Presently, over 33.54 lakh cases are pending in courts across the country. Among them, 1,383,591 were civil cases, 1,784,860 were criminal cases and 86,049 were others, mostly contempt petitions. From October 1 to December 31 last year, the number of civil cases pending with the Supreme Court’s Appellate Division was 11,199 with the High Court Division 93,174 and with district, sessions’ judge courts, magistrate courts and tribunals 1,279,218.  

To reduce the above stated backlogs alternative dispute resolution other than court has no substitute. To some extent, Arbitration Act 2001 has been contributing to clear the backlogs to attract the foreign investors in Bangladesh though the act itself has some limitations which need to be amended.    

The Arbitration Act 2001 is not as user-friendly as its counterparts in India, Singapore and China etc. Arbitration framework in Bangladesh has to be more competitive, attractive and up to date in line with international best practices for both Bangladeshi and international clients. It is known that conflicts as well as dispute are for sure inevitable in most of the commercial projects whether big or small. To keep that in mind, smooth and user-friendly dispute resolution mechanism is highly demanded to attract more foreign investment for which stakeholders would be enormously benefitted and more foreign investment would pour in which, in turn, would be able to contribute to overall development of the economy.

It’s been 17 years since the Arbitration Act passed.

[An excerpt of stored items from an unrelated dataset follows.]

(** The verifier accepts exactly when the proofs have the right sizes, their challenges are
    not zero and the weighted sum of their equations is the identity. *)
Lemma VERIFY_ok st e ds rs tape : initialised e G H -> init_exponents st = ret e -> Forall committed ds -> yields_scalars tape rs ->
  (2 * length ds <= length rs)%nat ->
  exists b tape', bulletproof_VERIFY st (map wire ds) tape = ret (b, e, tape') /\ (b = true <-> Forall valid ds /\ batch ds rs ≃ gzero).
Proof.
  intros He Ei Hc Ht Hl. unfold bulletproof_VERIFY. rewrite Ei. ebind.
  destruct (read_proofs_ok ds Hc) as [[Hv ->] | [Hv ->]]; ebind; [| exists false, tape; split; [done |]; split; [discriminate | by intros [F _]]].
  destruct (max_length_ok ds 0) as (_ & M1 & M2). set (ml := foldl _ _ _) in *. specialize (M2 ltac:(lia) (valid_lengths _ Hc Hv)).
  rewrite (proj2 (Nat.ltb_lt _ _)) by lia. cbn [negb].
  assert (P10 : (0 < 2 ^ ml <= maxN * maxM)%nat).
  { pose proof (Nat.pow_le_mono_r 2 ml 10 ltac:(lia) M2). pose proof (Nat.pow_nonzero 2 ml ltac:(lia)). change (2 ^ 10)%nat with (maxN * maxM)%nat in *. lia. }
  assert (Ev : concat (map (fun pd => pd_w pd ++ [pd_y pd]) (map data_of ds)) = map sbytes (to_invert ds)).
  { unfold to_invert. rewrite concat_map, !map_map. f_equal. apply map_ext. intros d. cbn [data_of pd_of pd_w pd_y]. by rewrite map_app. }
  rewrite Ev, invertV_ok by (by apply to_invert_nonzero). ebind.
  assert (Hs : stands_for G H (2 ^ ml) (mk_agg zero zero zero zero (replicate (2 ^ ml) zero) (replicate (2 ^ ml) zero) []) gzero) by apply stands_for_start.
  destruct (verify_proofs_ok (2 ^ ml) ds rs _ _ tape Hc Hv (block_sizes ds ml Hv M1) Hs Ht Hl) as (ag & tape1 & -> & Hag). ebind.
  destruct Hag as (my0 & y1 & z1 & z3 & f4 & f5 & data & t & -> & HD & EP). cbn [v_m_y0 v_y1 v_z1 v_z3 v_m_z4 v_m_z5 v_data].
  rewrite sub_sbytes. ebind. unfold MultiexpData_key at 1. rewrite key_G_enc. decode base_point as hG HG. ebind.
  rewrite sub_sbytes. ebind. unfold MultiexpData_key. rewrite key_H_enc. decode H_point as hH HH. ebind.
  unfold in_range. rewrite (proj1 (init_G _ _ _ He)), (proj1 (init_H _ _ _ He)), (proj2 (Nat.leb_le _ _)) by lia. do 2 ebind.
  rewrite (multiexp_generators_ok e G H He (2 ^ ml) f4 f5 _ _ P10
    (Forall2_app HD (Forall2_cons _ _ (holds_term (my0 - z1) _ _ HG) (Forall2_cons _ _ (holds_term (z3 - y1) _ _ HH) (Forall2_nil _))))). ebind.
  eexists _, tape1. split; [reflexivity |]. rewrite identity_enc, key_eq_enc. change pzero with (gzero : point).
  assert (E : cross (2 ^ ml) f4 f5 G H ⊕ msum (t ++ [((my0 - z1) mod ell, base_point); ((z3 - y1) mod ell, H_point)]) ≃ batch ds rs).
  { rewrite gadd_0_l in EP. rewrite EP, msum_app. cbn [msum foldr fst snd]. rewrite (smul_mod _ base_point base_prime), (smul_mod _ H_point H_prime).
    unfold pedersen. glin. }
  unfold cross in E. rewrite E. split; [by split | by intros [_ HB]].
Qed.
End Batch.
End BulletproofVerify.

Amendment is much needed in order to practise arbitration outside the court so that the overburdened judiciary can function better and especially disputes arising out of businesses between Bangladeshi and expatriate parties can be resolved maintaining international standards. 

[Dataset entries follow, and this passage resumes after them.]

Lemma decode_output_ok (rv : rctSig) i v k t o : short_amounts (type rv) = true -> 0 <= v < 2 ^ 64 -> length (outPk rv) = length (ecdhInfo rv) ->
  ecdhInfo rv !! i = Some t -> outPk rv !! i = Some o -> masks_amount v k t -> mask o = enc (pedersen (derived_mask k) v) ->
  decode_output rv k i = ret (v, sbytes (derived_mask k)).
Proof.
  intros Hs Hv L Et Eo [_ Ed] Em. unfold decode_output. rewrite Hs, L, Nat.eqb_refl, (proj2 (Nat.ltb_lt _ _)), check_true by exact (lookup_lt_Some _ _ _ Et).
  do 2 ebind. rewrite Et. ebind. rewrite Eo. ebind. rewrite Ed. ebind. cbn [ecdh_mask ecdh_amount].
  assert (Ca : sc_check (d2h v) = 0) by (rewrite d2h_sbytes by exact Hv; apply sc_check_sbytes). rewrite sc_check_sbytes, Ca, Z.eqb_refl, check_true. do 2 ebind.
  rewrite opened_H by done. ebind.
  rewrite Em, (proj2 (equal_enc (pedersen (derived_mask k) v) _) (reflexivity _)), check_true. ebind. by rewrite h2d_d2h.
Qed.

(** ** The pseudo outputs *)

Lemma pseudo_loop_ok v vs A B tape k : Forall (fun v => 0 <= v < 2 ^ 64) (v :: vs) -> has_scalars (length vs + k) tape ->
  exists ws tape', length ws = length (v :: vs) /\ zsums ws = A - B /\ has_scalars k tape' /\
    pseudo_loop (v :: vs) (sbytes A) (sbytes B) tape = ret (map sbytes ws, map enc (zip_with pedersen ws (v :: vs)), tape').
Proof.
  revert v B tape. induction vs as [| u vs IH]; intros v B tape Hv Ht.
  - exists [A - B], tape. split; [done |]. split; [cbn; lia |]. split; [done |]. cbn [pseudo_loop]. rewrite sub_sbytes. ebind.
    rewrite genC_sbytes by (by apply (proj1 (Forall_cons_iff _ _ _) Hv)). by ebind.
  - apply Forall_cons_iff in Hv as [Hv Hvs]. destruct (draw_scalar _ _ Ht) as (r & t & Er & _ & Hr).
    destruct (IH u (r + B) t Hvs Hr) as (ws & t' & L & S & H' & E). exists (r :: ws), t'. split; [cbn [length] in *; lia |].
    split; [cbn [zsums foldr]; fold (zsums ws); lia |]. split; [exact H' |].
    change (pseudo_loop (v :: u :: vs) (sbytes A) (sbytes B) tape) with ('(a, tape) <~ call (skGen tape); s <~ call (sc_add a (sbytes B));
      P <~ genC a v; '(l, Ps, tape) <~ pseudo_loop (u :: vs) (sbytes A) s tape; ret (a :: l, P :: Ps, tape)).
    rewrite Er. ebind. rewrite add_sbytes. ebind. rewrite genC_sbytes by done. ebind. rewrite E. by ebind.
Qed.

(** ** The message *)

Lemma wire_keys d : Forall (Forall is_byte) (bulletproof_keys (wire d)).
Proof.
  unfold bulletproof_keys, wire. cbn [bp_A bp_S bp_T1 bp_T2 bp_taux bp_mu bp_L bp_R bp_a bp_b bp_t]. rewrite !Forall_app. split; [| split; [| split]].
  - do 4 (constructor; [apply enc_bytes |]). do 2 (constructor; [apply sbytes_bytes |]). constructor.
  - apply Forall_map, Forall_true. intros P. apply enc_bytes.
  - apply Forall_map, Forall_true. intros P. apply enc_bytes.
  - do 3 (constructor; [apply sbytes_bytes |]). constructor.
Qed.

However, Bangladesh is finally going to amend its Arbitration Act 2001 with consultation and recommendations from the Justices, judges, highly experienced lawyers, government policy makers, the legal academia and legal executives from the corporate sectors for bringing about positive changes in arbitral laws.

The Law Commission has already prepared a draft amendment act by incorporating provisions on fixing the fee of the arbitrator and limiting the time for disposal of cases. The commission has finalised the draft of the Arbitration (amendment) Act after bringing in some amendments in order to ensure transparency and neutrality in disposal of cases. The jurisdictions of the arbitrator and court have been specified in the Amendment Act and the definition of the Appellate Court and arbitrators too have been cleared in order to ensure justice for all.

In many circumstances, the arbitrators used to hold many meetings between the parties for getting huge fees, thereby delaying the disposal of cases filed under the act. Considering this aspect, the fees of the arbitrators have been fixed in the amendment act so that the cases would be disposed of quickly. Under the amendment, the arbitrators would get 10 per cent fees if the values of the cases were Tk 5 lakh or less. If the values of the cases were more than Tk 5 lakh and up to Tk 25 lakh, the arbitrators would get 6 per cent as fees. They would receive 3 per cent fees for arbitrating in cases with values above Tk 25 lakh and up to Tk 50 lakh, 2 per cent fees have been fixed for values till Tk 1 crore, 1 per cent fees till values of Tk 5 crore values, and 0.50 per cent fees for values exceeding Tk 5 crore, according to the draft amendment act.

It is much expected that the proposed arbitration amendment act will help Bangladesh grow as a neutral, accessible, predictable and balanced seat of arbitration where disputing parties from different nationalities will feel comfort to arbitrate commercial disputes in Bangladesh.